Arrudas de cheiro
O uso de perfumes é uma gentileza dos outros para connosco que raramente agradecemos. Talvez por isso a perda do olfacto com a covid pareceu a tantos tão incómoda, a par do silêncio súbito nas ruas vazias de povo obediente. É mais ou menos consensual o que é uma fragância aprazível (mesmo sem sabermos o preço), e temos muitas palavras para descrever os cheiros de que gostamos e os que nos desagradam. Entre as plantas, contudo, o odor é a mensagem. E essa comunicação, essencial à sua sobrevivência, não é feita para agradar aos nossos narizes. Tem como função repelir predadores ou seduzir polinizadores, na esperança de que que essa informação volátil fique nas respectivas memórias. O que interessa à planta é que o aroma exalado pelas suas folhas, ou flores, a sinalize, e sirva como aviso ou chamamento. Os aromas mais doces costumam atrair abelhas e borboletas, que precisam de néctar, formigas e outros bicharocos esfomeados; os aromas salgados parecem ser especialmente apreciados por moscas, que por vezes procuram apenas um abrigo seguro e saudável para as suas crias.
Em inúmeros casos, beneficiamos duplamente dessa química, como quando aromatizamos a comida. Noutras instâncias, porém, o odor é tão ruim que o estômago se revolta, e nos perguntamos se haverá algum insecto que aprecie tal cheiro, ou se o alerta emitido pela planta não estará a ser desproporcionado. É o que acontece com as espécies do género Ruta, parentes das aromáticas laranjeiras. São herbáceas perenes, por vezes de base lenhosa, com folhagem glabra, glauca ou cinzenta, e inflorescências densas de flores com 4 pétalas cor-de-enxofre e margens ciliadas. As folhas, salpicadas de glândulas, exalam um cheiro intenso e acre se pressionadas. Apostaríamos que isso é truque para afastar quem as queira trincar, mas surpreendentemente há plantas cujas inflorescências cheiram ainda pior e mantêm um séquito de insectos obstinados na sua vizinhança.
As arrudas endémicas das ilhas Canárias têm também um odor penetrante, embora distinto do das continentais. A Ruta pinnata, endemismo das ilhas de Tenerife e La Palma, é um arbusto alto (1,5 a 2 metros) com folhagem rala e folhas imparipinadas, de um verde pálido, compostas por 7 folíolos ovados e crenados. As flores são parecidas com as das arrudas ibéricas, mas as 4 pétalas (ou 5, no centro da inflorescência) pareceram-nos menos fimbriadas.

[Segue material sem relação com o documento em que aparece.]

(** X1.  The listener issues no call at all exactly for the messages of bot
    accounts and for the messages that are outside the allowed channel
    and are not a mention of the bot inside one of its threads. *)
Theorem silent_runs message :
  message_trace env w message = []
  <-> bot (author message) = true
      \/ (isAllowedChannel env message = false
          /\ (isAllowedThread env message && mentioned env message) = false).
Proof.
  every_run env message; split; intros H; try discriminate; auto;
    try (destruct H as [H|[H1 H2]]; discriminate).
Qed.

(** X2.  When the delete of an unmentioning message fails, the author is not
    notified: the failure is logged and the run ends there, its promise
    fulfilled. *)
Theorem failed_cleanup_sends_no_notice message e :
  mentioned env message = false ->
  In (Ev message_delete (rejected e)) (message_trace env w message) ->
  on_messageCreate env w message
  = (fulfils,
     [Ev message_delete (rejected e);
      Ev (console_error (Some (js "Could not delete message or DM user:")) e)
         (fulfilled undefined)]).
Proof.
  intros Hm H. revert H.
  every_run env message; intros H; split_in; try discriminate; reflexivity.
Qed.

(** X3.  A direct message goes out only as the removal notice: to the
    non-bot author of an unmentioning message in the allowed channel,
    and only once that message was deleted. *)
Theorem notice_only_after_cleanup message text :
  issued (author_send text) (message_trace env w message) ->
  bot (author message) = false
  /\ isAllowedChannel env message = true
  /\ mentioned env message = false
  /\ text = removal_notice (channel_id (channel message))
  /\ delivered message_delete (message_trace env w message).
Proof.
  intros H. revert H.
  every_run env message; intros H; split_in; try discriminate.
  all: match goal with H : author_send _ = author_send _ |- _ =>
         injection H as <- end.
  all: repeat split; eauto.
Qed.


(** X5.  Nothing is retried: one run invokes the model, downloads, creates a
    thread, sends into a thread and deletes the message at most once
    each. *)
Theorem no_call_repeated message :
  count is_generateContent (message_trace env w message) <= 1
  /\ count is_axios_get (message_trace env w message) <= 1
  /\ count is_startThread (message_trace env w message) <= 1
  /\ count is_thread_send (message_trace env w message) <= 1
  /\ count is_message_delete (message_trace env w message) <= 1.
Proof.
  every_run env message; repeat split; auto.
Qed.

Lemma settle_axios_get_inv url tr v :
  settle w tr (axios_get url) = fulfilled v -> v = arraybuffer (response_data v).
Proof.
  unfold settle. destruct (http w tr url); intros H; [discriminate|].
  injection H as <-. reflexivity.
Qed.

(** X6.  The only URL the listener ever requests is that of the first
    attachment of a qualifying message, and only when that attachment
    declares an image type. *)
Theorem download_only_first_image message u :
  issued (axios_get u) (message_trace env w message) ->
  qualifies env message = true
  /\ exists attachment,
       first_image message = Some attachment /\ u = url attachment.
Proof.
  intros H. revert H.
  every_run env message; intros H; split_in; try discriminate.
  all: match goal with H : axios_get _ = axios_get _ |- _ =>
         injection H as <- end.
  all: split; eauto.
Qed.

(** X7.  What the model is invoked with: always the persona and the fixed
    model name, after the typing indicator went through; the trimmed
    text alone, and then not empty, when the first attachment is no
    image; otherwise the text and the downloaded image, which is never
    missing. *)
Theorem model_call_inputs message s m parts r :
  In (Ev (generateContent s m parts) r) (message_trace env w message) ->
  s = persona /\ m = model_name
  /\ delivered channel_sendTyping (message_trace env w message)
  /\ (first_image message = None ->
      trim (replace_mention (content message)) <> []
      /\ parts = [Text (trim (replace_mention (content message)))])
  /\ (forall attachment,
        first_image message = Some attachment ->
        exists data mime,
          contentType attachment = Some mime
          /\ In (Ev (axios_get (url attachment)) (fulfilled (arraybuffer data)))
                (message_trace env w message)
          /\ parts = [Text (trim (replace_mention (content message)));
                      InlineData (toString_base64 data) mime]).
Proof.
  intros H. revert H.
  every_run env message; intros H; split_in; try discriminate.
  all: destruct s.
  all: split; [reflexivity|]; split; [reflexivity|]; split; [eauto|]; split.
  all: try (intros Hnone; discriminate Hnone).
  all: try (intros _; split; [|reflexivity];
            intros Habs; rewrite Habs in *; discriminate).
  all: intros attachment Hatt; try discriminate Hatt; injection Hatt as <-.
  all: match goal with H : is_image ?a = true |- _ =>
         destruct (is_image_inv _ H) as (mime & Hct & _) end.
  all: match goal with H : settle _ _ (axios_get _) = fulfilled ?v |- _ =>
         pose proof (settle_axios_get_inv _ _ _ H) as Hv;
         exists (response_data v), mime end.
  all: rewrite Hct; rewrite <- Hv; auto 10.
Qed.

(** X8.  When the download of the image fails, the model is not invoked; the
    error is logged, the failure notice is sent as a reply and the
    promise of the listener fulfils. *)
Theorem failed_download_reported message u e :
  In (Ev (axios_get u) (rejected e)) (message_trace env w message) ->
  responder_invoked (message_trace env w message) = false
  /\ issued (console_error relay_failure_label e) (message_trace env w message)
  /\ issued (message_reply failure_notice true) (message_trace env w message)
  /\ fst (on_messageCreate env w message) = fulfils.
Proof.
  intros H. revert H. unfold relay_failure_label.
  every_run env message; intros H; split_in; try discriminate.
  all: repeat split; auto 10.
Qed.

(** X9.  When the model call fails: the error is logged; the only reply is
    the failure notice; no thread is created and the message is not
    deleted; the promise of the listener fulfils. *)
Theorem failed_generation_reported message s m parts e :
  In (Ev (generateContent s m parts) (rejected e)) (message_trace env w message) ->
  issued (console_error relay_failure_label e) (message_trace env w message)
  /\ issued (message_reply failure_notice true) (message_trace env w message)
  /\ (forall text ephemeral,
        issued (message_reply text ephemeral) (message_trace env w message) ->
        text = failure_notice /\ ephemeral = true)
  /\ count is_startThread (message_trace env w message) = 0
  /\ count is_message_delete (message_trace env w message) = 0
  /\ fst (on_messageCreate env w message) = fulfils.
Proof.
  intros H. revert H. unfold relay_failure_label.
  every_run env message; intros H; split_in; try discriminate.
  all: repeat split; auto 10.
  all: split_in; try discriminate; congruence.
Qed.

(** X10.  Whatever call of the relay fails, the prompt request and the failure
    notice themselves apart, the error is logged, the failure notice
    is sent as a reply and the promise of the listener fulfils. *)
Theorem relay_failures_reported message c e :
  qualifies env message = true ->
  In (Ev c (rejected e)) (message_trace env w message) ->
  c <> message_reply prompt_request true ->
  c <> message_reply failure_notice true ->
  issued (console_error relay_failure_label e) (message_trace env w message)
  /\ issued (message_reply failure_notice true) (message_trace env w message)
  /\ fst (on_messageCreate env w message) = fulfils.
Proof.
  intros Q H. revert H. unfold relay_failure_label.
  every_run env message; try discriminate.
  all: intros H N1 N2; split_in; try discriminate; try congruence.
  all: repeat split; auto 10.
Qed.

(** X11.  The promise of the listener rejects exactly when the reply that asks
    for a prompt is refused, and then with that error. *)
Theorem rejects_iff_prompt_request_refused message e :
  fst (on_messageCreate env w message) = rejects e
  <-> In (Ev (message_reply prompt_request true) (rejected e))
         (message_trace env w message).
Proof.
  every_run env message; split; intros H; split_in; try discriminate; auto 10.
  all: try (injection H as <-; auto 10).
  all: try (assert (message_reply (response_text _) false
                    = message_reply prompt_request true) by eassumption;
            discriminate).
Qed.

(** X12.  The reply that asks for a prompt is sent only to a qualifying message
    whose prompt is empty and whose first attachment is no image, and
    such a run never invokes the model. *)
Theorem prompt_request_only_for_bare_mention message :
  issued (message_reply prompt_request true) (message_trace env w message) ->
  qualifies env message = true
  /\ trim (replace_mention (content message)) = []
  /\ first_image message = None
  /\ responder_invoked (message_trace env w message) = false.
Proof.
  intros H. revert H.
  every_run env message; intros H; split_in; try discriminate.
  all: try (match goal with H : message_reply failure_notice true = _ |- _ =>
              injection H as H; now apply prompt_request_is_no_failure_notice in H
            end).
  all: repeat split; auto.
  all: destruct (trim (replace_mention (content message))); [reflexivity|discriminate].
Qed.

(** X13.  The text part given to the model neither starts nor ends with white
    space. *)
Theorem prompt_has_no_surrounding_space message s m parts r :
  In (Ev (generateContent s m parts) r) (message_trace env w message) ->
  exists text image,
    parts = Text text :: image
    /\ no_leading_space text /\ no_leading_space (rev text).
Proof.
  intros H.
  assert (exists image,
            parts = Text (trim (replace_mention (content message))) :: image)
    as [image ->].
  { revert H. every_run env message; intros H; split_in; try discriminate; eauto. }
  exists (trim (replace_mention (content message))), image.
  split; [reflexivity|]. apply trim_no_surrounding_space.
Qed.

End MessageCreateRuns.

(* ================================================================== *)
(** * Every run of [interactionCreate] *)

Section InteractionRuns.

Variable w : World.

Ltac every_click interaction :=
  unfold issued, delivered, count in *;
  unfold_listener;
  destruct (isButton interaction) eqn:Hbutton; simpl in *;
  [destruct (startsWith (customId interaction) (js "close_thread_"))
     eqn:Hprefix; simpl in *;
   [let owner := fresh "owner" in
    let Ho := fresh "Ho" in
    destruct (threadOwnerId_defined _ Hprefix) as [owner Ho];
    rewrite Ho in *; simpl in *;
    destruct (jsstring_eqb (user_id (user interaction)) owner) eqn:Howner;
    simpl in *;
    repeat settle_next; simpl in *
   |]
  |].

(** X16.  The listener issues no call exactly for the interactions that are no
    button activation or whose identifier does not start with
    [close_thread_]. *)
Theorem foreign_interactions_ignored interaction :
  interaction_trace w interaction = []
  <-> isButton interaction = false
      \/ startsWith (customId interaction) (js "close_thread_") = false.
Proof.
  every_click interaction; split; intros H; try discriminate; auto;
    destruct H; discriminate.
Qed.

(** X17.  Every activation of a Close Session control is answered by exactly
    one interaction reply, which is ephemeral and is the denial or the
    closing confirmation. *)
Theorem activation_answered_once interaction :
  isButton interaction = true ->
  startsWith (customId interaction) (js "close_thread_") = true ->
  count is_interaction_reply (interaction_trace w interaction) = 1
  /\ forall text ephemeral,
       issued (interaction_reply text ephemeral) (interaction_trace w interaction) ->
       ephemeral = true /\ (text = denial \/ text = closing).
Proof.
  intros Hb Hp. revert Hb Hp.
  every_click interaction; intros Hb Hp; try discriminate.
  all: split; [reflexivity|].
  all: intros text ephemeral H; split_in; try discriminate.
  all: match goal with H : interaction_reply _ _ = interaction_reply _ _ |- _ =>
         injection H as <- <- end; auto.
Qed.

(** X18.  A failure on the owner's path (the confirmation reply or the thread
    deletion) ends the run: it is logged as last event and the promise
    of the listener fulfils. *)
Theorem owner_failures_swallowed interaction c e :
  In (Ev c (rejected e)) (interaction_trace w interaction) ->
  c <> interaction_reply denial true ->
  fst (on_interactionCreate w interaction) = fulfils
  /\ exists before,
       interaction_trace w interaction
       = before ++ [Ev c (rejected e);
                    Ev (console_error (Some (js "Failed to delete thread:")) e)
                       (fulfilled undefined)].
Proof.
  intros H. revert H.
  every_click interaction; intros H N; split_in; try discriminate;
    try congruence.
  all: split; [reflexivity|].
  - now exists [Ev (interaction_reply closing true) (fulfilled r)].
  - now exists [].
Qed.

Nas Canárias há registo de mais dois endemismos no género Ruta: a Ruta microcarpa, de La Gomera, uma espécie rara, de pequeno porte (não mais de 80 cm de altura), com folhagem muito ramificada; e a Ruta oreojasme, da Grã-Canária, parecida com a anterior mas arbustiva. Partilham o gosto por habitats secos, em falésias e ladeiras rochosas. Alguns estudos indicam que estes endemismos são o produto de um único evento de colonização, em La Gomera, por uma espécie de origem africana, ocorrido há pelo menos 2,6 milhões de anos. Desta ilha, o género ter-se-á dispersado para a Grã-Canária (a ilha mais antiga) e Tenerife, e desta para La Palma, num processo de radiação e especiação típico de um arquipélago como as Canárias.
Curiosamente, algumas espécies de Ruta tiveram uso medicinal e são hoje usadas em refrigerantes, comidas e até perfumes — uma ciência de aromas e sabores que nos é desconhecida.